All Virgos care about is food and like 2 other people.
My kids refused to eat the leftover tacos.
My wife said to throw them out.
So I did.Now I don’t know what to do with the tacos….
You know the saying “if at first you don’t succeed, try, try again”? Yeah, that doesn’t work when vacuuming up a pancake.
Date: Do you want to go upstairs?
Me: Sure.
Date: Do you have any protection?
Me: Who’s up there?
Parents who say they love their children unconditionally have obviously never had a kid choose tuba as their band instrument.
Crazy how Jeff Bezos could’ve ended world hunger but instead he chose to cheat on his wife, which cost even more
If I really wanted to end my life I’d probably do it by wearing a Star Trek uniform to the Star Wars Force Awakens premier.
Gotta love it when people get a half inch of snow and think the world is ending.
Canadian up.
Dad: I took the tooth and put the money under his pillow
Mom: Do you think he’s getting too old for this?
Dad *getting in car* it is harder since he moved out
When your friend wants to do a drive by but none of us can see that good at night anymore.

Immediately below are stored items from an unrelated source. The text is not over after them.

(* ===== verification/Doubles.v ===== *)
(** * Integers that are doubles

    An integer of at most 53 bits is a double, and comes back unchanged from
    the conversions of the parsers. *)

From Stdlib Require Import Ascii String SpecFloat.
From S2P Require Import Prelude RobotState CommandValidation Text MissionJson Json JsonPrinter.

Open Scope Z_scope.

(** An integer with at most 53 bits. *)
Definition small (n : Z) : Prop := Z.abs n < 2 ^ 53.

Lemma iter_xO d m : Pos.iter xO m d = (m * 2 ^ d)%positive.
Proof.
  induction d as [|d IH] using Pos.peano_ind.
  - rewrite Pos.pow_1_r. simpl. lia.
  - rewrite Pos.iter_succ, IH, Pos.pow_succ_r. lia.
Qed.

Lemma digits2_pos_xO d m : Z.pos (digits2_pos (Pos.iter xO m d)) = Z.pos (digits2_pos m) + Z.pos d.
Proof.
  induction d as [|d IH] using Pos.peano_ind; [simpl; lia|]. rewrite Pos.iter_succ. simpl. lia.
Qed.

Lemma digits2_pos_bounds m :
  2 ^ (Z.pos (digits2_pos m) - 1) <= Z.pos m < 2 ^ Z.pos (digits2_pos m).
Proof.
  assert (Hstep : ∀ d, Z.pos (Pos.succ d) = Z.pos d + 1) by lia.
  induction m as [m IH|m IH|]; simpl; [..|done]; rewrite Hstep;
    replace (Z.pos (digits2_pos m) + 1 - 1) with (Z.succ (Z.pos (digits2_pos m) - 1)) by lia;
    rewrite Z.pow_succ_r by lia; rewrite Z.pow_add_r, Z.pow_1_r by lia; lia.
Qed.

Lemma digits2_pos_small m : Z.pos m < 2 ^ 53 → Z.pos (digits2_pos m) <= 53.
Proof.
  intros Hm. destruct (digits2_pos_bounds m) as [Hl _].
  destruct (Z.le_gt_cases (Z.pos (digits2_pos m)) 53); [done|].
  assert (2 ^ 53 <= 2 ^ (Z.pos (digits2_pos m) - 1)) by (apply Z.pow_le_mono_r; lia). lia.
Qed.

(** A mantissa of exactly 53 bits is not rounded. *)
Lemma binary_round_aux_exact s m e :
  Z.pos (digits2_pos m) = 53 → -1074 <= e <= 971 →
  binary_round_aux 53 1024 s (Z.pos m) e loc_Exact = S754_finite s m e.
Proof.
  intros Hd He.
  assert (Hshr : shr_fexp 53 1024 (Z.pos m) e loc_Exact = (shr_record_of_loc (Z.pos m) loc_Exact, e)).
  { unfold shr_fexp. replace (fexp 53 1024 _ - e) with 0; [done|].
    unfold fexp, emin. simpl Zdigits2. lia. }
  unfold binary_round_aux. rewrite Hshr. simpl. rewrite Hshr. simpl.
  destruct (Z.leb_spec e (1024 - 53)); [done|lia].
Qed.

Lemma binary_round_small m :
  Z.pos m < 2 ^ 53 →
  ∃ m' e, (∀ s, binary_round 53 1024 s m 0 = S754_finite s m' e) ∧ -52 <= e <= 0 ∧
          Z.pos m' = Z.pos m * 2 ^ (- e).
Proof.
  intros Hm. pose proof (digits2_pos_small m Hm) as Hd. unfold binary_round, shl_align.
  replace (fexp 53 1024 (Z.pos (digits2_pos m) + 0)) with (Z.pos (digits2_pos m) - 53)
    by (unfold fexp, emin; lia).
  rewrite Z.sub_0_r. destruct (Z.pos (digits2_pos m) - 53) as [|p|p] eqn:E; [|lia|].
  - exists m, 0. split; [|split; [lia|by rewrite Z.mul_1_r]].
    intros s. apply binary_round_aux_exact; lia.
  - exists (Pos.iter xO m p), (Z.neg p). split; [|split; [lia|]].
    + intros s. apply binary_round_aux_exact; [rewrite digits2_pos_xO|]; lia.
    + by rewrite iter_xO, Pos2Z.inj_mul, Pos2Z.inj_pow.
Qed.

Lemma double_of_int64_small n :
  small n → n ≠ 0 →
  ∃ m e, double_of_int64 n = S754_finite (n <? 0) m e ∧ -52 <= e <= 0 ∧
         Z.pos m = Z.abs n * 2 ^ (- e) ∧ double_of_int64 (Z.abs n) = S754_finite false m e.
Proof.
  unfold small, double_of_int64. intros Hn Hz. destruct n as [|p|p]; [done|..];
    destruct (binary_round_small p Hn) as (m & e & E & He & Hm); exists m, e; simpl;
    rewrite !E; destruct He; by split_and!.
Qed.

(** [truncate] and [has_no_fraction] of such a double. *)
Lemma small_parts n :
  small n → truncate (double_of_int64 n) = n ∧ has_no_fraction (double_of_int64 n) = true ∧
            isfinite (double_of_int64 n) = true.
Proof.
  intros Hn. destruct (decide (n = 0)) as [->|Hz]; [done|].
  destruct (double_of_int64_small n Hn Hz) as (m & e & -> & He & Hm & _). simpl.
  destruct (Z.leb_spec 0 e) as [He'|He'].
  - assert (e = 0) as -> by lia. simpl in Hm. rewrite Z.mul_1_r in *. split; [|done].
    destruct (Z.ltb_spec n 0); simpl; lia.
  - assert (0 < 2 ^ (- e)) by (apply Z.pow_pos_nonneg; lia).
    rewrite Hm, Z.div_mul, Z.mod_mul by lia. split; [|done].
    destruct (Z.ltb_spec n 0); lia.
Qed.

(** Doubles with a smaller exponent are between those of a greater one. *)
Lemma SFcompare_exponent s m e m' e' :
  e < e' → SFleb (S754_finite true m' e') (S754_finite s m e) = true ∧
           SFleb (S754_finite s m e) (S754_finite false m' e') = true.
Proof.
  intros He. unfold SFleb, SFcompare.
  destruct s, (Z.compare_spec e' e), (Z.compare_spec e e'); (lia || done).
Qed.

Lemma int64_min_double : double_of_int64 (- 2 ^ 63) = S754_finite true 4503599627370496 11.
Proof. by vm_compute. Qed.
Lemma int64_max_double : double_of_int64 (2 ^ 63 - 1) = S754_finite false 4503599627370496 11.
Proof. by vm_compute. Qed.
Lemma uint64_max_double :
  binary_normalize 53 1024 (u64_modulus - 1) 0 false = S754_finite false 4503599627370496 12.
Proof. by vm_compute. Qed.

Lemma IsInteger_small n : small n → IsInteger (double_of_int64 n) = true.
Proof.
  intros Hn. unfold IsInteger. destruct (small_parts n Hn) as (_ & -> & ->).
  destruct (decide (n = 0)) as [->|Hz]; [done|].
  destruct (double_of_int64_small n Hn Hz) as (m & e & -> & He & _).
  rewrite int64_min_double, int64_max_double.
  destruct (SFcompare_exponent (n <? 0) m e 4503599627370496 11) as [-> ->]; [lia|done].
Qed.

Lemma cast_int64_small n : small n → cast_int64 (double_of_int64 n) = Parsed n.
Proof.
  intros Hn. unfold cast_int64. destruct (small_parts n Hn) as (-> & _). unfold small in Hn.
  destruct (Z.leb_spec (- 2 ^ 63) n), (Z.ltb_spec n (2 ^ 63)); lia || done.
Qed.

Lemma JsonInt64_small n key : small n → JsonInt64 (JsonNumber (double_of_int64 n)) key = Parsed n.
Proof. intros Hn. simpl. by rewrite IsInteger_small, cast_int64_small. Qed.

Lemma JsonUint64_small n key :
  small n → 0 <= n → JsonUint64 (JsonNumber (double_of_int64 n)) key = Parsed n.
Proof.
  intros Hn H0. unfold JsonUint64. rewrite IsInteger_small by done.
  assert (Hcast : cast_uint64 (double_of_int64 n) = Parsed n).
  { unfold cast_uint64, u64_modulus. destruct (small_parts n Hn) as (-> & _). unfold small in Hn.
    destruct (Z.leb_spec 0 n), (Z.ltb_spec n (2 ^ 64)); lia || done. }
  rewrite Hcast. destruct (decide (n = 0)) as [->|Hz]; [done|].
  destruct (double_of_int64_small n Hn Hz) as (m & e & -> & He & _).
  replace (n <? 0) with false by lia.
  rewrite uint64_max_double. unfold SFltb at 2.
  by replace (SFcompare _ _) with (Some Gt) by (unfold SFcompare; destruct (Z.compare_spec 12 e); lia || done).
Qed.

Lemma JsonUint32_small n key :
  is_u32 n → JsonUint32 (JsonNumber (double_of_int64 n)) key = Parsed n.
Proof.
  unfold is_u32. intros Hn. unfold JsonUint32. rewrite JsonUint64_small by (unfold small; lia).
  simpl. destruct (Z.ltb_spec (2 ^ 32 - 1) n); [lia|done].
Qed.

(** Its decimal text reads back. *)
Lemma number_printable_small n : small n → number_printable (double_of_int64 n).
Proof.
  intros Hn. unfold number_printable, decimal_parts.
  destruct (small_parts n Hn) as (Ht & Hf & _).
  destruct (decide (n = 0)) as [->|Hz]; [done|].
  destruct (double_of_int64_small n Hn Hz) as (m & e & E & He & Hm & Habs).
  rewrite E in *. rewrite Hf, Ht. split; [lia|]. unfold from_decimal.
  destruct (Z.eqb_spec (Z.abs n) 0); [lia|]. simpl. rewrite Z.mul_1_r.
  unfold double_of_int64 in Habs. by rewrite Habs.
Qed.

no i don’t want to allow notifications from your online publication. no one HAS ever wanted to allow notifications from your online publication and no one WILL ever wanted to allow notifications from your online publication. weirdass
*bends over to pick a four leaf clover but gets struck by a falling ACME safe before doing so*
Me: it’s almost like if someone is interested in me I instinctively run away
Therapist: that’s interesting
Me: ok you seem nice but I gotta go
I’m not sure what my husband is planning on doing for me on Mother’s Day but I hope it’s laundry.
Hate it when I get carried away with emotions.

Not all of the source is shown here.